California Strawberry Commission tries radio

07/27/2009 11:09:19 AM
Don Schrack

The California Strawberry Commission, Watsonville, is doing radio advertising on a trial basis.

The commercials, which began in early July, air in three markets said Chris Christian, vice president of marketing: Dallas; Charlotte, N.C.; and Seattle.

The commission worked with retailers to permit them to add tags at the end of the commercials, she said. Tags are usually five seconds long and provide store or chain identification.

“We want to see how we can influence sales and develop incremental sales in those markets,” Christian said. “It’s not something we do routinely on a continual basis, but we’re hoping to stimulate demand in the summer.”

There is no fear the radio advertising will result in short supplies of California strawberries.

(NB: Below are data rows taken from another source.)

(** X16. A field that [strip] empties is skipped, wherever it stands: between
    two commas, or after the last one. *)
Theorem blank_field_skipped (h : host) (a b c : string) :
  ~ substring "," b -> strip h b = "" ->
  parse_gpus h (a +:+ "," +:+ b +:+ "," +:+ c)
  = parse_gpus h (a +:+ "," +:+ c) /\
  parse_gpus h (a +:+ "," +:+ b) = parse_gpus h a /\
  parse_gpus h (b +:+ "," +:+ c) = parse_gpus h c.
Proof.
  intros Hb Hs.
  assert (Hpb : parse_gpus h b = Ret []).
  { unfold parse_gpus. rewrite (split_on_no_sep "," b Hb). simpl.
    now rewrite Hs. }
  rewrite !parse_gpus_comma, Hpb. simpl. split; [|split].
  - destruct (parse_gpus h a) as [za|]; [|reflexivity]. simpl.
    now destruct (parse_gpus h c).
  - destruct (parse_gpus h a) as [za|]; [|reflexivity].
    simpl. now rewrite app_nil_r.
  - now destruct (parse_gpus h c).
Qed.

Lemma blank_field_skipped_witness :
  parse_gpus demo_host ("0,1" +:+ "," +:+ "  " +:+ "," +:+ "2")
  = parse_gpus demo_host ("0,1" +:+ "," +:+ "2") /\
  parse_gpus demo_host ("0,1" +:+ "," +:+ "  ") = parse_gpus demo_host "0,1" /\
  parse_gpus demo_host ("  " +:+ "," +:+ "2") = parse_gpus demo_host "2".
Proof.
  apply (blank_field_skipped demo_host "0,1" "  " "2").
  - intros H. apply str_in_iff in H. vm_compute in H. discriminate.
  - reflexivity.
Defined.

(** ** The seeds and the tasks, lines 138-169 *)

Lemma filter_sublist {A : Type} (f : A -> bool) (l : list A) :
  List.filter f l `sublist_of` l.
Proof.
  induction l as [|x l IH]; simpl; [constructor|].
  destruct (f x); now constructor.
Qed.

Lemma elem_of_filter_bool {A : Type} (f : A -> bool) (l : list A) (x : A) :
  x ∈ List.filter f l <-> x ∈ l /\ f x = true.
Proof. now rewrite !list_elem_of_In, filter_In. Qed.

Lemma included_iff (h : host) (names : list string) (d : string) :
  included h names d = true <-> path_name h d ∈ names.
Proof.
  unfold included. rewrite existsb_exists, list_elem_of_In. split.
  - intros (n & Hn & E). apply String.eqb_eq in E. now subst.
  - intros H. exists (path_name h d). split; [exact H|apply String.eqb_refl].
Qed.

(** X17. The seeds of a run are the directories among the sorted entries of the
    seeds root, in that order. A list of names after --include keeps the
    directories with one of these names; --include without a name, like
    no --include, keeps them all. *)
Theorem select_seeds_spec (h : host) (seeds_root : string)
    (include : option (list string)) (entries : list string) :
  iterdir_sorted h seeds_root = Ret entries ->
  exists seeds,
    select_seeds h seeds_root include = Ret seeds /\
    seeds `sublist_of` entries /\
    (forall d,
       d ∈ seeds <->
       d ∈ entries /\ is_dir h d = true /\
       match include with
       | Some (n :: names) => path_name h d ∈ n :: names
       | _ => True
       end) /\
    (include = None \/ include = Some [] ->
     seeds = List.filter (is_dir h) entries).
Proof.
  intros Hi. unfold select_seeds. rewrite Hi. simpl.
  destruct include as [[|n names]|]; eexists; (split; [reflexivity|]).
  - split; [apply filter_sublist|]. split; [|reflexivity].
    intros d. rewrite elem_of_filter_bool. tauto.
  - split; [|split].
    + etransitivity; apply filter_sublist.
    + intros d. rewrite !elem_of_filter_bool, included_iff. tauto.
    + intros [H|H]; discriminate.
  - split; [apply filter_sublist|]. split; [|reflexivity].
    intros d. rewrite elem_of_filter_bool. tauto.
Qed.

Lemma select_seeds_spec_witness :
  exists seeds,
    select_seeds demo_host "/data/seeds" (Some ["E"; "A"; "Z"]) = Ret seeds /\
    seeds `sublist_of`
      ["/data/seeds/A"; "/data/seeds/B"; "/data/seeds/E";
       "/data/seeds/README"] /\
    seeds = ["/data/seeds/A"; "/data/seeds/E"].
Proof.
  destruct (select_seeds_spec demo_host "/data/seeds" (Some ["E"; "A"; "Z"])
              ["/data/seeds/A"; "/data/seeds/B"; "/data/seeds/E";
               "/data/seeds/README"] eq_refl) as (seeds & H1 & H2 & _).
  exists seeds. split; [exact H1|]. split; [exact H2|].
  vm_compute in H1. now inversion H1.
Defined.

Lemma build_cmd_fields (py script fasta_dir mmcif_dir out_dir aln_dir
    config_preset : string) (skip_relax : bool) :
  let cmd := build_cmd py script fasta_dir mmcif_dir out_dir aln_dir
               config_preset skip_relax in
  cmd !! 0%nat = Some py /\ cmd !! 1%nat = Some script /\
  cmd !! 5%nat = Some out_dir /\ cmd !! 7%nat = Some aln_dir.
Proof. now destruct skip_relax. Qed.
Lemma missing_output_key_raises_witness :
  let w := machine true (exits 0 "") in
  (fst (Acionador.process w no_output_pt start) = Raise (KeyError "saida")
   /\ calls (snd (Acionador.process w no_output_pt start)) = []
   /\ boxes (snd (Acionador.process w no_output_pt start)) = [])
  /\ (fst (GuiLogs.process w no_output_en start) = Raise (KeyError "output")
      /\ calls (snd (GuiLogs.process w no_output_en start)) = []
      /\ boxes (snd (GuiLogs.process w no_output_en start)) = []).
Proof.
  refine (@missing_output_key_raises (machine true (exits 0 "")) no_output_pt no_output_en
            "/opt/gs/bin/gs" "/opt/gs/bin/gs" _ _
            eq_refl eq_refl eq_refl eq_refl eq_refl eq_refl
            eq_refl eq_refl eq_refl eq_refl eq_refl eq_refl).
Defined.

(** ** [pdf_tool_gui_logs.py] when earlier stages are switched off *)

(** X7. In [pdf_tool_gui_logs.py], with PDFA_def.ps in place and the
    three stages switched off, the run ends normally: the list of
    messages is empty, the final box is shown with an empty text, and
    the engine is not run. *)
Theorem gui_logs_all_disabled (w : world) (config : yaml) (gs : string) :
  engine_path "paths" "ghostscript" config = Some gs ->
  os_path_exists w (pdfa_def_path w gs) = true ->
  flag config "merge" "enabled" = Some false ->
  flag config "compress" "enabled" = Some false ->
  flag config "pdfa" "enabled" = Some false ->
  GuiLogs.process w config start
  = (Val [],
     mkState (header_lines w gs ++ [nl ++ "=== Process Finished ===" ++ nl]) []
             [showinfo "Concluído" ""]).
Proof. intros. now apply all_disabled_en_finishes. Qed.
(** * LinkedIn login automation (Automation/LinkedIn/app.py)

    A shallow embedding of [LinkedInBot] and [main], and the properties
    of credential validation, the login flow and session release. *)

From Stdlib Require Import String Ascii List Bool Arith NArith Lia.
From stdpp Require Import base strings gmap.
Import ListNotations.

Set Implicit Arguments.

(** ** Regular expressions, as used by [re.match]

    A Python [str] is a sequence of code points; [string] holds the code
    points below 256, and on those [\d] is exactly the range 0-9.  The
    engine below searches every way of matching, like the backtracking
    engine of [re]: only whether a match exists is observed by the
    program. *)

Module Re.

Inductive regex : Type :=
| Bol                                   (* ^ *)
| Eol                                   (* $ *)
| Cls (p : ascii -> bool)               (* one character of a class *)
| Seq (r1 r2 : regex)                   (* r1 r2 *)
| Alt (r1 r2 : regex)                   (* r1|r2 *)
| Rep (r : regex) (lo : nat) (hi : option nat).   (* r{lo,hi}, greedy *)

Definition Chr (c : ascii) : regex := Cls (Ascii.eqb c).
Definition Opt (r : regex) : regex := Rep r 0 (Some 1).        (* r? *)
Definition Plus (r : regex) : regex := Rep r 1 None.           (* r+ *)
Definition AtLeast (n : nat) (r : regex) : regex := Rep r n None.   (* r{n,} *)
Definition Between (lo hi : nat) (r : regex) : regex := Rep r lo (Some hi).

Definition in_range (lo hi c : ascii) : bool :=
  ((N_of_ascii lo <=? N_of_ascii c) && (N_of_ascii c <=? N_of_ascii hi))%N.

Definition one_of (cs : list ascii) (c : ascii) : bool :=
  existsb (Ascii.eqb c) cs.

(** [\d], [a-z], [A-Z].  Strings are modelled with 8-bit characters, the
    code points below 256, among which [\d] matches 0-9 and nothing else.
    On a Python [str], [\d] also matches the decimal digits of the other
    scripts; these strings cannot hold them, so an identifier written
    with such digits is outside the model. *)
Definition digit : ascii -> bool := in_range "0" "9".
Definition lower : ascii -> bool := in_range "a" "z".
Definition upper : ascii -> bool := in_range "A" "Z".
Definition alpha (c : ascii) : bool := lower c || upper c.

(** [$] without MULTILINE: at the end of the string, or just before a
    newline that is the last character. *)
Definition at_end (rest : list ascii) : bool :=
  match rest with
  | [] => true
  | [c] => Ascii.eqb c "010"
  | _ => false
  end.

Definition may_repeat (n : nat) (hi : option nat) : bool :=
  match hi with
  | None => true
  | Some h => n <? h
  end.

Definition cont : Type := nat -> list ascii -> bool.

(** The loop of a quantifier: [n] iterations are done; try one more, then
    fall back to the continuation.  An iteration of a well-formed body
    consumes a character, so [fuel] = the remaining length is enough
    (lemma [rep_loop_spec]). *)
Fixpoint rep_loop (body : nat -> list ascii -> cont -> bool)
    (lo : nat) (hi : option nat) (k : cont)
    (fuel n pos : nat) (s : list ascii) : bool :=
  (may_repeat n hi &&
   match fuel with
   | O => false
   | S fuel' => body pos s (rep_loop body lo hi k fuel' (S n))
   end)
  || ((lo <=? n) && k pos s).

(** [m r pos s k]: can [r] match a prefix of [s], which starts at offset
    [pos] of the subject, so that [k] accepts what follows? *)
Fixpoint m (r : regex) (pos : nat) (s : list ascii) (k : cont) : bool :=
  match r with
  | Bol => (pos =? 0) && k pos s
  | Eol => at_end s && k pos s
  | Cls p =>
      match s with
      | c :: s' => p c && k (S pos) s'
      | [] => false
      end
  | Seq r1 r2 => m r1 pos s (fun pos' s' => m r2 pos' s' k)
  | Alt r1 r2 => m r1 pos s k || m r2 pos s k
  | Rep r' lo hi => rep_loop (m r') lo hi k (length s) 0 pos s
  end.

(** [re.match(pattern, s)] is not [None]: the pattern matches at offset 0;
    the match may end anywhere. *)
Definition re_match (pattern : regex) (s : string) : bool :=
  m pattern 0 (list_ascii_of_string s) (fun _ _ => true).

(** *** Denotation: which substrings a pattern matches, in context *)

Definition within (n : nat) (hi : option nat) : Prop :=
  match hi with
  | None => True
  | Some h => n <= h
  end.

Fixpoint iter (D : nat -> list ascii -> list ascii -> Prop)
    (n pos : nat) (a rest : list ascii) : Prop :=
  match n with
  | O => a = []
  | S n' => exists a1 a2, a = a1 ++ a2 /\ D pos a1 (a2 ++ rest)
                          /\ iter D n' (pos + length a1) a2 rest
  end.

(** [den r pos a rest]: [r] matches exactly [a], found at offset [pos]
    and followed by [rest]. *)
Fixpoint den (r : regex) (pos : nat) (a rest : list ascii) : Prop :=
  match r with
  | Bol => pos = 0 /\ a = []
  | Eol => a = [] /\ at_end rest = true
  | Cls p => exists c, a = [c] /\ p c = true
  | Seq r1 r2 => exists a1 a2, a = a1 ++ a2 /\ den r1 pos a1 (a2 ++ rest)
                               /\ den r2 (pos + length a1) a2 rest
  | Alt r1 r2 => den r1 pos a rest \/ den r2 pos a rest
  | Rep r' lo hi => exists n, lo <= n /\ within n hi /\ iter (den r') n pos a rest
  end.

(** A pattern that cannot match the empty string. *)
Fixpoint consuming (r : regex) : bool :=
  match r with
  | Bol | Eol => false
  | Cls _ => true
  | Seq r1 r2 => consuming r1 || consuming r2
  | Alt r1 r2 => consuming r1 && consuming r2
  | Rep r' lo _ => (0 <? lo) && consuming r'
  end.

(** Every quantified sub-pattern consumes a character per iteration. *)
Fixpoint wf (r : regex) : bool :=
  match r with
  | Bol | Eol | Cls _ => true
  | Seq r1 r2 | Alt r1 r2 => wf r1 && wf r2
  | Rep r' _ _ => consuming r' && wf r'
  end.

End Re.

(** ** Python values, the browser driver, and effects *)

(** An exception object: [except Exception] intercepts it only when it is
    an instance of [Exception] (KeyboardInterrupt and SystemExit are not). *)
Record exn : Type := MkExn {
  exn_class : string;
  exn_is_Exception : bool;
  exn_str : string          (* str(e) *)
}.

Inductive result (A : Type) : Type :=
| Ok (a : A)
| Raise (e : exn).
Arguments Ok {A} a.
Arguments Raise {A} e.

Definition handle : Type := nat.      (* a WebDriver session *)
Definition elem : Type := nat.        (* a WebElement *)

Inductive By : Type := NAME | ID | XPATH.
Definition locator : Type := (By * string)%type.

(** Objects of [selenium.webdriver.support.expected_conditions], indexed
    by what [until] returns once they hold. *)
Inductive cond : Type -> Type :=
| UrlContains (s : string) : cond bool
| PresenceOfElementLocated (l : locator) : cond elem.

(** Calls that leave the program: the driver manager, the browser and the
    clock.  Each one either returns or raises. *)
Inductive call : Type -> Type :=
| ChromeDriverInstall : call string
| ChromeStart (service_path : string) (arguments : list string) : call handle
| Get (d : handle) (url : string) : call unit
| Until (d : handle) (timeout : nat) {A : Type} (method : cond A) : call A
| FindElement (d : handle) (l : By) (value : string) : call elem
| Clear (e : elem) : call unit
| SendKeys (e : elem) (text : string) : call unit
| Click (e : elem) : call unit
| CurrentUrl (d : handle) : call string
| Quit (d : handle) : call unit
| Sleep (seconds : nat) : call unit.

Inductive level : Type := INFO | WARNING | ERROR.

(** What the run does, in order. *)
Inductive event : Type :=
| ECall {A : Type} (c : call A) (r : result A)    (* a call and its outcome *)
| ELog (lvl : level) (msg : string)               (* a line of the log *)
| ECond {A : Type} (c : cond A).                  (* an EC.* object is built *)

(** The values an [or] of two conditions ranges over. *)
Inductive pyobj : Type :=
| Callable {A : Type} (c : cond A).

(** A callable defines neither [__bool__] nor [__len__]: it is true. *)
Definition truthy (o : pyobj) : bool :=
  match o with
  | Callable _ => true
  end.

(** The environment: a state of the outside world and its answer to every
    call. *)
Class Driver (W : Type) : Type :=
  respond : forall A : Type, call A -> W -> result A * W.
Arguments respond {W _ A} c w.

Record out (W S A : Type) : Type := Out {
  res : result A;            (* returned or raised *)
  locals : S;                (* the caller's local variables *)
  world : W;
  emitted : list event
}.
Arguments Out {W S A} res locals world emitted.

Definition M (W S A : Type) : Type := S -> W -> out W S A.

Section Effects.
Context {W : Type} `{Driver W} {S : Type}.

Definition ret {A} (a : A) : M W S A := fun s w => Out (Ok a) s w [].

Definition raise {A} (e : exn) : M W S A := fun s w => Out (Raise e) s w [].

Definition bind {A B} (c : M W S A) (f : A -> M W S B) : M W S B := fun s w =>
  let o := c s w in
  match res o with
  | Ok a =>
      let o' := f a (locals o) (world o) in
      Out (res o') (locals o') (world o') (emitted o ++ emitted o')
  | Raise e => Out (Raise e) (locals o) (world o) (emitted o)
  end.

Definition emit (ev : event) : M W S unit := fun s w => Out (Ok tt) s w [ev].

Definition perform {A} (c : call A) : M W S A := fun s w =>
  let rw := respond c w in
  Out (fst rw) s (snd rw) [ECall c (fst rw)].

Definition get_local : M W S S := fun s w => Out (Ok s) s w [].
Definition set_local (s' : S) : M W S unit := fun _ w => Out (Ok tt) s' w [].

(** try: body / except Exception as e: handler e *)
Definition try_except {A} (body : M W S A) (handler : exn -> M W S A) : M W S A :=
  fun s w =>
  let o := body s w in
  match res o with
  | Ok _ => o
  | Raise e =>
      if exn_is_Exception e then
        let o' := handler e (locals o) (world o) in
        Out (res o') (locals o') (world o') (emitted o ++ emitted o')
      else o
  end.

(** try: body / finally: cleanup.  What cleanup raises replaces the
    outcome of body. *)
Definition try_finally {A} (body : M W S A) (cleanup : M W S unit) : M W S A :=
  fun s w =>
  let o := body s w in
  let o' := cleanup (locals o) (world o) in
  Out (match res o' with Ok _ => res o | Raise e => Raise e end)
      (locals o') (world o') (emitted o ++ emitted o').

End Effects.

Declare Scope py_scope.
Delimit Scope py_scope with py.
Notation "x <- c ;; k" := (bind c (fun x => k))
  (at level 100, c at next level, right associativity) : py_scope.
Notation "c ;; k" := (bind c (fun _ => k))
  (at level 100, right associativity) : py_scope.
Open Scope py_scope.

(** ** The program *)

Import Re.

(** [needle in haystack] on [str] *)
Fixpoint str_in (needle haystack : string) : bool :=
  String.prefix needle haystack ||
  match haystack with
  | EmptyString => false
  | String _ rest => str_in needle rest
  end.

(** [[a-zA-Z0-9._%+-]] and [[a-zA-Z0-9.-]] *)
Definition local_class (c : ascii) : bool :=
  alpha c || digit c || one_of ["."; "_"; "%"; "+"; "-"]%char c.
Definition domain_class (c : ascii) : bool :=
  alpha c || digit c || one_of ["."; "-"]%char c.

(** r'^(\+?\d{10,14}|[a-zA-Z0-9._%+-]+@[a-zA-Z0-9.-]+\.[a-zA-Z]{2,})$' *)
Definition phone_alternative : regex :=
  Seq (Opt (Chr "+")) (Between 10 14 (Cls digit)).
Definition email_alternative : regex :=
  Seq (Plus (Cls local_class))
 (Seq (Chr "@")
 (Seq (Plus (Cls domain_class))
 (Seq (Chr ".")
      (AtLeast 2 (Cls alpha))))).
Definition email_phone_pattern : regex :=
  Seq Bol (Seq (Alt phone_alternative email_alternative) Eol).

Record LinkedInBot : Type := {
  username : string;
  password : string;
  driver : option handle       (* None: no session *)
}.

(** The arguments added to ChromeOptions, in order. *)
Definition chrome_arguments : list string :=
  ["--start-maximized"; "--disable-extensions"; "--disable-gpu";
   "--no-sandbox"; "--disable-dev-shm-usage"]%string.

Through June, the state’s grower-shippers were 15 million trays ahead of 2008 production during the same period, Christian said.

“It’s a very good sign that consumers recognize that strawberries and all berries are good to eat,” she said. “Retail sales have been strong, and I’m pleased to see many restaurant chains promoting strawberry menu items.”

Strong sales growth in New England states has vaulted the region’s ranking into No. 1 in per capita consumption of strawberries, Christian said. Two other regions showing rapid growth are the Southeast and the Midwest, she said.

California is down the list in per capita consumption of the fruit. A reason for the lower ranking, Christian said, could be the abundance of fresh fruit choices greeting shoppers in California markets.

Household income affects strawberry purchases somewhat, according to The Packer’s 2009 Fresh Trends survey. The likelihood of purchasing strawberries is 59% in homes where the annual income was less than $25,000.

The percentage jumps to 69% in households where the income range was $25,000 to $49,999, and up to 73% when household income is $50,000 to $99,999.

Above that range, the likelihood of purchasing strawberries increases to 81%.

The strawberry commission began distributing in July a series of news releases focusing on the nutritional and health benefits of strawberries. More of those releases should distribute in August, Christian said.

The commission’s plans for its booth at the Produce Marketing Association Fresh Summit 2009 convention on Oct 2-5 in Anaheim, Calif., include sharing updated category best practices data with retailers, she said.

Less than two weeks later, the commission staff will be in San Diego, to meet with food editors at the International Foodservice Editorial Council’s annual conference on Oct. 12-15, Christian said.

The staff’s final call to action in October is the American Dietetic Association’s Food & Nutrition Conference & Expo on Oct. 17-20 in Denver. Chef and author David Grotto will join the staff at the commission’s booth, Christian said.